* [ABOUT THIS TASK] Return the entries in full, exactly as they were written.

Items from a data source
Lemma collectVote_loop vs b n k acc :
  (k + n <= length (vsVotes vs))%nat ->
  foldM (collectVote vs b) acc (seq k n) = Done (acc ++ (Some <$> votesFor b (take n (drop k (vsVotes vs))))).
Proof.
  revert k acc. induction n as [|n IH]; intros k acc Hl; [by rewrite take_0, app_nil_r|].
  cbn [seq foldM]. destruct (lookup_lt_is_Some_2 (vsVotes vs) k ltac:(lia)) as [o Ho].
  rewrite (drop_S _ _ _ Ho). cbn [take]. rewrite votesFor_cons.
  unfold collectVote at 1. cbn [VoteSet_GetByIndex]. rewrite (index_nat _ _ _ Ho).
  rewrite bind_Done. destruct o as [v|]; cbn [votedBlock]; [|rewrite bind_Done; apply IH; lia].
  destruct (BlockID_Equals _ _); rewrite bind_Done, IH by lia; [|done]. by rewrite <- app_assoc.
Qed.

Lemma tallyVote_absent chainID vote vals e t :
  vValidatorAddress vote ∉ addresses vals -> tallyVote chainID vote vals e t = Done (None, e, t).
Proof.
  induction vals as [|val vals IH]; intros Hn; [done|]. unfold addresses in *. simpl in *.
  rewrite bool_decide_eq_false_2 by set_solver. apply IH. set_solver.
Qed.

Lemma tallyVote_present chainID vote vals val pk e t :
  NoDup (addresses vals) -> val ∈ vals -> vValidatorAddress vote = Address val -> vPubKey val = Some pk ->
  Vote_Verify vote chainID pk = Done None ->
  tallyVote chainID vote vals e t = Done (None, true, wrap64 (t + VotingPower val)).
Proof.
  induction vals as [|val' vals IH]; intros N Hin Ha Hk Hv; [by apply elem_of_nil in Hin|].
  unfold addresses in *. cbn [fmap list_fmap] in N. apply NoDup_cons in N as [Hn N]. simpl.
  apply elem_of_cons in Hin as [->|Hin].
  - rewrite bool_decide_eq_true_2 by done. rewrite Hk. unfold Vote_Verify in Hv.
    destruct (negb (bool_decide _)); [done|]. destruct (VoteSignBytes _ _) as [bz|]; [|done].
    simpl in Hv |- *. destruct (pkVerifyBytes pk bz _); [|done]. cbn [negb].
    apply tallyVote_absent. by rewrite Ha.
  - rewrite bool_decide_eq_false_2; [by apply IH|]. intros E. apply Hn. rewrite E, Ha. by apply list_elem_of_fmap_2.
Qed.

(** The votes of a suffix of the validators, against all validators *)
Lemma tallyVotes_power chainID b all vals votes t :
  NoDup (addresses all) -> vals ⊆ all -> (forall v, v ∈ all -> 0 <= VotingPower v) ->
  (forall i v, votes !! i = Some (Some v) -> exists val pk, vals !! i = Some val /\ vPubKey val = Some pk /\
     vValidatorAddress v = Address val /\ Vote_Verify v chainID pk = Done None) ->
  0 <= t -> t + sumZ VotingPower vals <= MaxInt64 ->
  tallyVotes chainID all (Some <$> votesFor b votes) t = Done (inr (t + votedPower vals (votedBlock b <$> votes))).
Proof.
  intros N. revert vals t. induction votes as [|o votes IH]; intros vals t Hs Hp Hv Ht Hb.
  { simpl. destruct vals; unfold votedPower; simpl; by rewrite sumZ_nil, Z.add_0_r. }
  destruct vals as [|val vals].
  { destruct o as [v|].
    - destruct (Hv 0%nat v eq_refl) as (? & ? & [=] & _).
    - rewrite votesFor_cons. cbn [votedBlock fmap list_fmap]. rewrite (IH []); [done|done|done| |done|done].
      intros i v Hi. destruct (Hv (S i) v Hi) as (? & ? & [=] & _). }
  rewrite sumZ_cons in Hb. pose proof (Hp val ltac:(set_solver)) as Hpv.
  assert (0 <= sumZ VotingPower vals) by (apply sumZ_nonneg; set_solver).
  rewrite votesFor_cons. cbn [fmap list_fmap]. rewrite votedPower_cons.
  destruct (votedBlock b o) as [v|] eqn:Ev.
  - assert (o = Some v) as ->.
    { destruct o as [w|]; [|done]. simpl in Ev. by destruct (BlockID_Equals _ _). }
    destruct (Hv 0%nat v eq_refl) as (val' & pk & [= <-] & Hk & Ha & Hok).
    cbn [fmap list_fmap tallyVotes derefVote]. rewrite bind_Done.
    rewrite (tallyVote_present _ _ _ val pk) by (done || set_solver). rewrite bind_Done. cbn [negb].
    rewrite wrap64_id by (unfold int64, MinInt64; lia). rewrite (IH vals); [by rewrite Z.add_assoc|set_solver|done| |lia|lia].
    intros i w Hi. exact (Hv (S i) w Hi).
  - rewrite (IH vals); [done|set_solver|done| |lia|lia]. intros i w Hi. exact (Hv (S i) w Hi).
Qed.

Lemma votesFor_addresses b vals votes :
  (forall i v, votes !! i = Some (Some v) -> exists val, vals !! i = Some val /\ vValidatorAddress v = Address val) ->
  (vValidatorAddress <$> votesFor b votes) `sublist_of` addresses vals.
Proof.
  revert vals. induction votes as [|o votes IH]; intros vals Hv; [apply sublist_nil_l|].
  rewrite votesFor_cons. destruct vals as [|val vals].
  - assert (votedBlock b o = None) as -> by (destruct o as [v|]; [destruct (Hv 0%nat v eq_refl) as (? & [=] & _)|done]).
    apply (IH []). intros i v Hi. destruct (Hv (S i) v Hi) as (? & [=] & _).
  - assert ((vValidatorAddress <$> votesFor b votes) `sublist_of` addresses vals) as Hs
      by (apply IH; intros i v Hi; exact (Hv (S i) v Hi)).
    destruct (votedBlock b o) as [v|] eqn:Ev; [|by apply sublist_cons].
    assert (o = Some v) as -> by (destruct o as [w|]; [simpl in Ev; by destruct (BlockID_Equals _ _)|done]).
    destruct (Hv 0%nat v eq_refl) as (val' & [= <-] & Ha). unfold addresses. cbn [fmap list_fmap]. rewrite Ha.
    by apply sublist_skip.
Qed.

Lemma laterDuplicate_none vote votes :
  vValidatorAddress vote ∉ vValidatorAddress <$> votes -> laterDuplicate vote (Some <$> votes) = Done false.
Proof.
  induction votes as [|v votes IH]; intros Hn; [done|]. cbn [fmap list_fmap] in *. simpl.
  rewrite bool_decide_eq_false_2 by set_solver. apply IH. set_solver.
Qed.

Lemma validatePolcVotes_spec height round ty b pk votes :
  (forall v, v ∈ votes -> Vote_ValidateBasic v = None /\ vHeight v = height /\ vRound v = round /\ vType v = ty /\
     vBlockID v = b) ->
  NoDup (vValidatorAddress <$> votes) ->
  exists e, validatePolcVotes height round ty b pk (Some <$> votes) = Done e /\
    (e = None <-> pkAddress pk ∉ vValidatorAddress <$> votes).
Proof.
  induction votes as [|v votes IH]; intros Hv N.
  { exists None. split; [done|]. simpl. set_solver. }
  cbn [fmap list_fmap] in *. apply NoDup_cons in N as [Hn N].
  destruct (Hv v ltac:(set_solver)) as (B & E1 & E2 & E3 & E4).
  cbn [validatePolcVotes]. rewrite B, E1, E2, E3, !Z.eqb_refl, (proj2 (BlockID_Equals_eq _ _) E4). cbn [negb].
  case_bool_decide as Ep.
  { eexists. split; [done|]. split; [done|]. set_solver. }
  rewrite laterDuplicate_none by done. rewrite bind_Done.
  destruct (IH ltac:(set_solver) N) as (e & -> & He). exists e. split; [done|]. rewrite He. set_solver.
Qed.

(** A vote set with a majority for [b] *)
Section majority.
Variables (vs : VoteSet) (b : BlockID).
Hypothesis vs_inv : VoteSetInv vs.
Hypothesis vs_maj : vsMaj23 vs = Some b.

Notation members := (Validators (vsValSet vs)).
Notation votes := (votesFor b (vsVotes vs)).
Notation power := (votedPower members (votedBlock b <$> vsVotes vs)).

* [ANSWER BOX]
Lemma collectVote_loop vs b n k acc :
  (k + n <= length (vsVotes vs))%nat ->
  foldM (collectVote vs b) acc (seq k n) = Done (acc ++ (Some <$> votesFor b (take n (drop k (vsVotes vs))))).
Proof.
  revert k acc. induction n as [|n IH]; intros k acc Hl; [by rewrite take_0, app_nil_r|].
  cbn [seq foldM]. destruct (lookup_lt_is_Some_2 (vsVotes vs) k ltac:(lia)) as [o Ho].
  rewrite (drop_S _ _ _ Ho). cbn [take]. rewrite votesFor_cons.
  unfold collectVote at 1. cbn [VoteSet_GetByIndex]. rewrite (index_nat _ _ _ Ho).
  rewrite bind_Done. destruct o as [v|]; cbn [votedBlock]; [|rewrite bind_Done; apply IH; lia].
  destruct (BlockID_Equals _ _); rewrite bind_Done, IH by lia; [|done]. by rewrite <- app_assoc.
Qed.

Lemma tallyVote_absent chainID vote vals e t :
  vValidatorAddress vote ∉ addresses vals -> tallyVote chainID vote vals e t = Done (None, e, t).
Proof.
  induction vals as [|val vals IH]; intros Hn; [done|]. unfold addresses in *. simpl in *.
  rewrite bool_decide_eq_false_2 by set_solver. apply IH. set_solver.
Qed.

Lemma tallyVote_present chainID vote vals val pk e t :
  NoDup (addresses vals) -> val ∈ vals -> vValidatorAddress vote = Address val -> vPubKey val = Some pk ->
  Vote_Verify vote chainID pk = Done None ->
  tallyVote chainID vote vals e t = Done (None, true, wrap64 (t + VotingPower val)).
Proof.
  induction vals as [|val' vals IH]; intros N Hin Ha Hk Hv; [by apply elem_of_nil in Hin|].
  unfold addresses in *. cbn [fmap list_fmap] in N. apply NoDup_cons in N as [Hn N]. simpl.
  apply elem_of_cons in Hin as [->|Hin].
  - rewrite bool_decide_eq_true_2 by done. rewrite Hk. unfold Vote_Verify in Hv.
    destruct (negb (bool_decide _)); [done|]. destruct (VoteSignBytes _ _) as [bz|]; [|done].
    simpl in Hv |- *. destruct (pkVerifyBytes pk bz _); [|done]. cbn [negb].
    apply tallyVote_absent. by rewrite Ha.
  - rewrite bool_decide_eq_false_2; [by apply IH|]. intros E. apply Hn. rewrite E, Ha. by apply list_elem_of_fmap_2.
Qed.

(** The votes of a suffix of the validators, against all validators *)
Lemma tallyVotes_power chainID b all vals votes t :
  NoDup (addresses all) -> vals ⊆ all -> (forall v, v ∈ all -> 0 <= VotingPower v) ->
  (forall i v, votes !! i = Some (Some v) -> exists val pk, vals !! i = Some val /\ vPubKey val = Some pk /\
     vValidatorAddress v = Address val /\ Vote_Verify v chainID pk = Done None) ->
  0 <= t -> t + sumZ VotingPower vals <= MaxInt64 ->
  tallyVotes chainID all (Some <$> votesFor b votes) t = Done (inr (t + votedPower vals (votedBlock b <$> votes))).
Proof.
  intros N. revert vals t. induction votes as [|o votes IH]; intros vals t Hs Hp Hv Ht Hb.
  { simpl. destruct vals; unfold votedPower; simpl; by rewrite sumZ_nil, Z.add_0_r. }
  destruct vals as [|val vals].
  { destruct o as [v|].
    - destruct (Hv 0%nat v eq_refl) as (? & ? & [=] & _).
    - rewrite votesFor_cons. cbn [votedBlock fmap list_fmap]. rewrite (IH []); [done|done|done| |done|done].
      intros i v Hi. destruct (Hv (S i) v Hi) as (? & ? & [=] & _). }
  rewrite sumZ_cons in Hb. pose proof (Hp val ltac:(set_solver)) as Hpv.
  assert (0 <= sumZ VotingPower vals) by (apply sumZ_nonneg; set_solver).
  rewrite votesFor_cons. cbn [fmap list_fmap]. rewrite votedPower_cons.
  destruct (votedBlock b o) as [v|] eqn:Ev.
  - assert (o = Some v) as ->.
    { destruct o as [w|]; [|done]. simpl in Ev. by destruct (BlockID_Equals _ _). }
    destruct (Hv 0%nat v eq_refl) as (val' & pk & [= <-] & Hk & Ha & Hok).
    cbn [fmap list_fmap tallyVotes derefVote]. rewrite bind_Done.
    rewrite (tallyVote_present _ _ _ val pk) by (done || set_solver). rewrite bind_Done. cbn [negb].
    rewrite wrap64_id by (unfold int64, MinInt64; lia). rewrite (IH vals); [by rewrite Z.add_assoc|set_solver|done| |lia|lia].
    intros i w Hi. exact (Hv (S i) w Hi).
  - rewrite (IH vals); [done|set_solver|done| |lia|lia]. intros i w Hi. exact (Hv (S i) w Hi).
Qed.

Lemma votesFor_addresses b vals votes :
  (forall i v, votes !! i = Some (Some v) -> exists val, vals !! i = Some val /\ vValidatorAddress v = Address val) ->
  (vValidatorAddress <$> votesFor b votes) `sublist_of` addresses vals.
Proof.
  revert vals. induction votes as [|o votes IH]; intros vals Hv; [apply sublist_nil_l|].
  rewrite votesFor_cons. destruct vals as [|val vals].
  - assert (votedBlock b o = None) as -> by (destruct o as [v|]; [destruct (Hv 0%nat v eq_refl) as (? & [=] & _)|done]).
    apply (IH []). intros i v Hi. destruct (Hv (S i) v Hi) as (? & [=] & _).
  - assert ((vValidatorAddress <$> votesFor b votes) `sublist_of` addresses vals) as Hs
      by (apply IH; intros i v Hi; exact (Hv (S i) v Hi)).
    destruct (votedBlock b o) as [v|] eqn:Ev; [|by apply sublist_cons].
    assert (o = Some v) as -> by (destruct o as [w|]; [simpl in Ev; by destruct (BlockID_Equals _ _)|done]).
    destruct (Hv 0%nat v eq_refl) as (val' & [= <-] & Ha). unfold addresses. cbn [fmap list_fmap]. rewrite Ha.
    by apply sublist_skip.
Qed.

Lemma laterDuplicate_none vote votes :
  vValidatorAddress vote ∉ vValidatorAddress <$> votes -> laterDuplicate vote (Some <$> votes) = Done false.
Proof.
  induction votes as [|v votes IH]; intros Hn; [done|]. cbn [fmap list_fmap] in *. simpl.
  rewrite bool_decide_eq_false_2 by set_solver. apply IH. set_solver.
Qed.

Lemma validatePolcVotes_spec height round ty b pk votes :
  (forall v, v ∈ votes -> Vote_ValidateBasic v = None /\ vHeight v = height /\ vRound v = round /\ vType v = ty /\
     vBlockID v = b) ->
  NoDup (vValidatorAddress <$> votes) ->
  exists e, validatePolcVotes height round ty b pk (Some <$> votes) = Done e /\
    (e = None <-> pkAddress pk ∉ vValidatorAddress <$> votes).
Proof.
  induction votes as [|v votes IH]; intros Hv N.
  { exists None. split; [done|]. simpl. set_solver. }
  cbn [fmap list_fmap] in *. apply NoDup_cons in N as [Hn N].
  destruct (Hv v ltac:(set_solver)) as (B & E1 & E2 & E3 & E4).
  cbn [validatePolcVotes]. rewrite B, E1, E2, E3, !Z.eqb_refl, (proj2 (BlockID_Equals_eq _ _) E4). cbn [negb].
  case_bool_decide as Ep.
  { eexists. split; [done|]. split; [done|]. set_solver. }
  rewrite laterDuplicate_none by done. rewrite bind_Done.
  destruct (IH ltac:(set_solver) N) as (e & -> & He). exists e. split; [done|]. rewrite He. set_solver.
Qed.

(** A vote set with a majority for [b] *)
Section majority.
Variables (vs : VoteSet) (b : BlockID).
Hypothesis vs_inv : VoteSetInv vs.
Hypothesis vs_maj : vsMaj23 vs = Some b.

Notation members := (Validators (vsValSet vs)).
Notation votes := (votesFor b (vsVotes vs)).
Notation power := (votedPower members (votedBlock b <$> vsVotes vs)).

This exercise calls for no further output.